I have hit rock bottom. No job, no money, no job prospects. It seems my purpose in life is be continually poor and at the mercy of others. I will never get a real education nor a real job, not because I don’t want to but because despite really trying I am not allowed to. No one will give me a good job and allow me to be successful.
@MagpulPony
I was going to mention that to them but Joey was pretty close to banning me just for using the title Site Communist, I didn’t want to start a fight and actually get banned.
Well I finally heard back from one of the jobs I applied to. It was a joke, like an actual joke. Someone was laughing in the background of the phone interview. Plus the pay was less than a third of what these jobs typically pay (if that’s not enough to tell you how desperate I am).
A lot of factors are coming home to roost, and the market is ill equipped to handle it right now. Stocks may rebound in a few days, if a few things clear up. But there is also a chance they may run flat for the next few months, or even the potential for a crater.
I don’t put too much stock in news articles predicting losses, but the signs are certainly there that problems may be on the horizon.

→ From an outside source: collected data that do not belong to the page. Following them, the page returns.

(** X16.  Every successful call of an operation other than
    [CalculateTotal] stamps [updatedAt] with the clock reading of the call;
    [CalculateTotal] changes [totalAmount] only. *)
Theorem successful_call_stamps_updatedAt (now : Time) (op : Op) (o o' : Order) :
  call now op o = (o', None) ->
  match op with
  | OpCalculateTotal =>
      o' = mkOrder (ID o) (CustomerID o) (Items o) (sum_total_prices (Items o)) (Status o)
                   (CreatedAt o) (UpdatedAt o)
  | _ => UpdatedAt o' = now
  end.
Proof.
  destruct op; cbn [call].
  - unfold AddItem. split_branches; intros [= <-]; reflexivity.
  - unfold RemoveItem. split_branches; intros [= <-]; reflexivity.
  - unfold UpdateItemQuantity. split_branches; intros [= <-]; reflexivity.
  - rewrite CalculateTotal_spec. intros [= <-]. reflexivity.
  - unfold ConfirmOrder. split_branches; intros [= <-]; reflexivity.
  - unfold CancelOrder. split_branches; intros [= <-]; reflexivity.
  - unfold TransitionToProcessing. split_branches; intros [= <-]; reflexivity.
  - unfold TransitionToShipped. split_branches; intros [= <-]; reflexivity.
  - unfold TransitionToDelivered. split_branches; intros [= <-]; reflexivity.
  - unfold TransitionToRefunded. split_branches; intros [= <-]; reflexivity.
Qed.

Lemma successful_call_stamps_updatedAt_witness :
  call 105 (OpUpdateItemQuantity 2%N 7) Fixtures.two_items
  = (mkOrder 0%N 123%N
       [ mkOrderItem 0%N 1%N "SKU-001" "Product 1" 2 10%float 20%float;
         mkOrderItem 0%N 2%N "SKU-002" "Product 2" 7 15%float 105%float ]
       125%float OrderStatusPending 100 105, None) /\
  105 = 105.
Proof.
  split; [reflexivity |].
  exact (successful_call_stamps_updatedAt 105 (OpUpdateItemQuantity 2%N 7)
           Fixtures.two_items _ eq_refl).
Defined.

(** ** Building an order from a creation request *)

Lemma AddItem_outcome now productID productSKU productName quantity unitPrice o :
  isImmutable o = false ->
  snd (AddItem now productID productSKU productName quantity unitPrice o)
  = validateOrderItem productID productSKU productName quantity unitPrice.
Proof.
  intros Hmut. unfold AddItem. rewrite Hmut.
  destruct (validateOrderItem _ _ _ _ _); [reflexivity |].
  destruct (findProduct _ _) as [[i item]|]; reflexivity.
Qed.

Lemma AddItem_stays_mutable now productID productSKU productName quantity unitPrice o :
  isImmutable (fst (AddItem now productID productSKU productName quantity unitPrice o))
  = isImmutable o.
Proof.
  destruct (item_calls_keep_status now o) as (Ha & _).
  unfold isImmutable. now rewrite Ha.
Qed.

Lemma addItems_preserves (P : Order -> Prop) :
  (forall now productID productSKU productName quantity unitPrice o,
     P o -> P (fst (AddItem now productID productSKU productName quantity unitPrice o))) ->
  forall clock items k o o',
    P o -> dto_requests.addItems clock k items o = Ok o' -> P o'.
Proof.
  intros Hstep clock items.
  induction items as [|item rest IH]; intros k o o' Ho; cbn [dto_requests.addItems].
  - now intros [= <-].
  - pose proof (Hstep (clock k) (dto_requests.ItemProductID item)
                  (dto_requests.ItemProductSKU item) (dto_requests.ItemProductName item)
                  (dto_requests.ItemQuantity item) (dto_requests.ItemUnitPrice item) o Ho)
      as Hnext.
    destruct (AddItem _ _ _ _ _ _ o) as [o1 [e|]]; [discriminate |].
    apply IH. exact Hnext.
Qed.

Lemma addItems_accepts clock items :
  forall k o, isImmutable o = false ->
    ((exists o', dto_requests.addItems clock k items o = Ok o')
     <-> Forall dto_requests.item_accepted items).
Proof.
  induction items as [|item rest IH]; intros k o Hmut; cbn [dto_requests.addItems].
  - split; [constructor | eauto].
  - pose proof (AddItem_outcome (clock k) (dto_requests.ItemProductID item)
                  (dto_requests.ItemProductSKU item) (dto_requests.ItemProductName item)
                  (dto_requests.ItemQuantity item) (dto_requests.ItemUnitPrice item) o Hmut)
      as Hout.
    pose proof (AddItem_stays_mutable (clock k) (dto_requests.ItemProductID item)
                  (dto_requests.ItemProductSKU item) (dto_requests.ItemProductName item)
                  (dto_requests.ItemQuantity item) (dto_requests.ItemUnitPrice item) o)
      as Hstay.
    destruct (AddItem _ _ _ _ _ _ o) as [o1 [e|]]; cbn [fst snd] in Hout, Hstay.
    + split; [intros [o' H]; discriminate H |].
      intros Hall. apply Forall_cons in Hall as [Hitem _].
      unfold dto_requests.item_accepted in Hitem. congruence.
    + rewrite Forall_cons, <- (IH (S k) o1) by congruence.
      unfold dto_requests.item_accepted. rewrite <- Hout. tauto.
Qed.

Lemma addItems_first_refusal clock good bad rest e :
  Forall dto_requests.item_accepted good ->
  validateOrderItem (dto_requests.ItemProductID bad) (dto_requests.ItemProductSKU bad)
    (dto_requests.ItemProductName bad) (dto_requests.ItemQuantity bad)
    (dto_requests.ItemUnitPrice bad) = Some e ->
  forall k o, isImmutable o = false ->
    dto_requests.addItems clock k (good ++ bad :: rest) o = Err e.
Proof.
  intros Hgood Hbad. induction Hgood as [|item good Hitem _ IH]; intros k o Hmut;
    cbn [app dto_requests.addItems].
  - pose proof (AddItem_outcome (clock k) (dto_requests.ItemProductID bad)
                  (dto_requests.ItemProductSKU bad) (dto_requests.ItemProductName bad)
                  (dto_requests.ItemQuantity bad) (dto_requests.ItemUnitPrice bad) o Hmut)
      as Hout.
    destruct (AddItem _ _ _ _ _ _ o) as [o1 [e1|]]; cbn [snd] in Hout; congruence.
  - pose proof (AddItem_outcome (clock k) (dto_requests.ItemProductID item)
                  (dto_requests.ItemProductSKU item) (dto_requests.ItemProductName item)
                  (dto_requests.ItemQuantity item) (dto_requests.ItemUnitPrice item) o Hmut)
      as Hout.
    pose proof (AddItem_stays_mutable (clock k) (dto_requests.ItemProductID item)
                  (dto_requests.ItemProductSKU item) (dto_requests.ItemProductName item)
                  (dto_requests.ItemQuantity item) (dto_requests.ItemUnitPrice item) o)
      as Hstay.
    unfold dto_requests.item_accepted in Hitem.
    destruct (AddItem _ _ _ _ _ _ o) as [o1 [e1|]]; cbn [fst snd] in Hout, Hstay;
      [congruence |].
    apply IH. congruence.
Qed.

(** X17.  [ToEntity] turns a creation request into an order exactly when
    the customer ID is not 0 and every requested item passes item
    validation.  A customer ID of 0 gives the customer-ID error whatever the
    items are; otherwise the error is that of the first requested item that
    validation refuses, the items after it not being looked at. *)
Theorem ToEntity_accepts_iff_request_valid
    (clock : dto_requests.Clock) (request : dto_requests.CreateOrderRequestDTO) :
  (dto_requests.CustomerID request = 0%N ->
   dto_requests.ToEntity clock request = Err errCustomerID) /\
  ((exists o, dto_requests.ToEntity clock request = Ok o) <->
   dto_requests.CustomerID request <> 0%N /\
   Forall dto_requests.item_accepted (dto_requests.Items request)) /\
  (forall good bad rest e,
     dto_requests.CustomerID request <> 0%N ->
     dto_requests.Items request = good ++ bad :: rest ->
     Forall dto_requests.item_accepted good ->
     validateOrderItem (dto_requests.ItemProductID bad) (dto_requests.ItemProductSKU bad)
       (dto_requests.ItemProductName bad) (dto_requests.ItemQuantity bad)
       (dto_requests.ItemUnitPrice bad) = Some e ->
     dto_requests.ToEntity clock request = Err e).
Proof.
  unfold dto_requests.ToEntity, NewOrder.
  destruct (N.eqb_spec (dto_requests.CustomerID request) 0) as [Hz|Hnz].
  - split; [reflexivity |]. split.
    + split; [intros [o H]; discriminate H | intros [H _]; contradiction].
    + intros; contradiction.
  - split; [intros; contradiction |]. split.
    + rewrite addItems_accepts by reflexivity. tauto.
    + intros good bad rest e _ -> Hgood Hbad.
      now apply addItems_first_refusal.
Qed.

Example ToEntity_three_lines :
  dto_requests.ToEntity Requests.ticking Requests.three_lines
  = Ok (mkOrder 0%N 123%N
          [ mkOrderItem 0%N 1%N "SKU-001" "Product 1" 5 10%float 50%float;
            mkOrderItem 0%N 2%N "SKU-002" "Product 2" 3 15%float 45%float ]
          95%float OrderStatusPending 100 103).
Proof. vm_compute. reflexivity. Qed.

Lemma wrap64_add_r a b : wrap64 (a + wrap64 b) = wrap64 (a + b).
Proof. rewrite (Z.add_comm a (wrap64 b)), wrap64_add_l. f_equal. lia. Qed.

Lemma sum_quantities_app items1 items2 :
  sum_quantities (items1 ++ items2) = sum_quantities items1 + sum_quantities items2.
Proof.
  unfold sum_quantities. induction items1 as [|item rest IH]; cbn [app foldr]; lia.
Qed.

Lemma sum_quantities_insert (items : list OrderItem) i item item' :
  items !! i = Some item ->
  sum_quantities (<[i := item']> items)
  = sum_quantities items - Quantity item + Quantity item'.
Proof.
  revert i. induction items as [|first rest IH]; intros i Hi; [discriminate Hi |].
  destruct i as [|i].
  - injection Hi as ->.
    change (<[0%nat := item']> (item :: rest)) with (item' :: rest).
    unfold sum_quantities. cbn [foldr]. lia.
  - change ((first :: rest) !! S i) with (rest !! i) in Hi.
    change (<[S i := item']> (first :: rest)) with (first :: <[i := item']> rest).
    specialize (IH i Hi). unfold sum_quantities in *. cbn [foldr]. lia.
Qed.

Lemma AddItem_adds_to_total_quantity
    now productID productSKU productName quantity unitPrice o o' :
  AddItem now productID productSKU productName quantity unitPrice o = (o', None) ->
  wrap64 (sum_quantities (Items o')) = wrap64 (sum_quantities (Items o) + quantity) /\
  (length (Items o') <= S (length (Items o)))%nat.
Proof.
  unfold AddItem.
  destruct (isImmutable o); [discriminate |].
  destruct (validateOrderItem _ _ _ _ _); [discriminate |].
  destruct (findProduct productID (Items o)) as [[i item]|] eqn:Hf;
    rewrite CalculateTotal_spec; intros [= <-]; cbn [Items set_UpdatedAt set_TotalAmount set_Items].
  - apply findProduct_Some in Hf as (Hi & _ & _).
    rewrite (sum_quantities_insert _ _ item) by exact Hi. cbn [Quantity set_TotalPrice set_Quantity].
    unfold int_add. rewrite length_insert. split; [| lia].
    rewrite wrap64_add_r. f_equal. lia.
  - rewrite sum_quantities_app, length_app. cbn [length]. split; [| lia].
    f_equal. unfold sum_quantities. cbn [foldr Quantity]. lia.
Qed.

I know that sounds vague as hell, but we are in uncharted waters. Events are converging that have never happened at the same time. Good or bad, uncertainty is a market killer.
@Zincy
This is why I’m concerned about my goals. My goal is to start a company and grow it to the point where I make enough to put into a “FIRE” fund, basically investing a huge amount of money and living off of the interest, but what’s the point of trying if the markets tank and there is no interest on my investments?
I fucking hate how I’m completely incapable of wording myself properly. It feels like everytime I try to post something on a forum I give people the wrong idea of something. I don’t even know how to detect what I’m saying wrong.
So I just end up pissing everyone off, and I’m left alone, frustrated and stir crazy.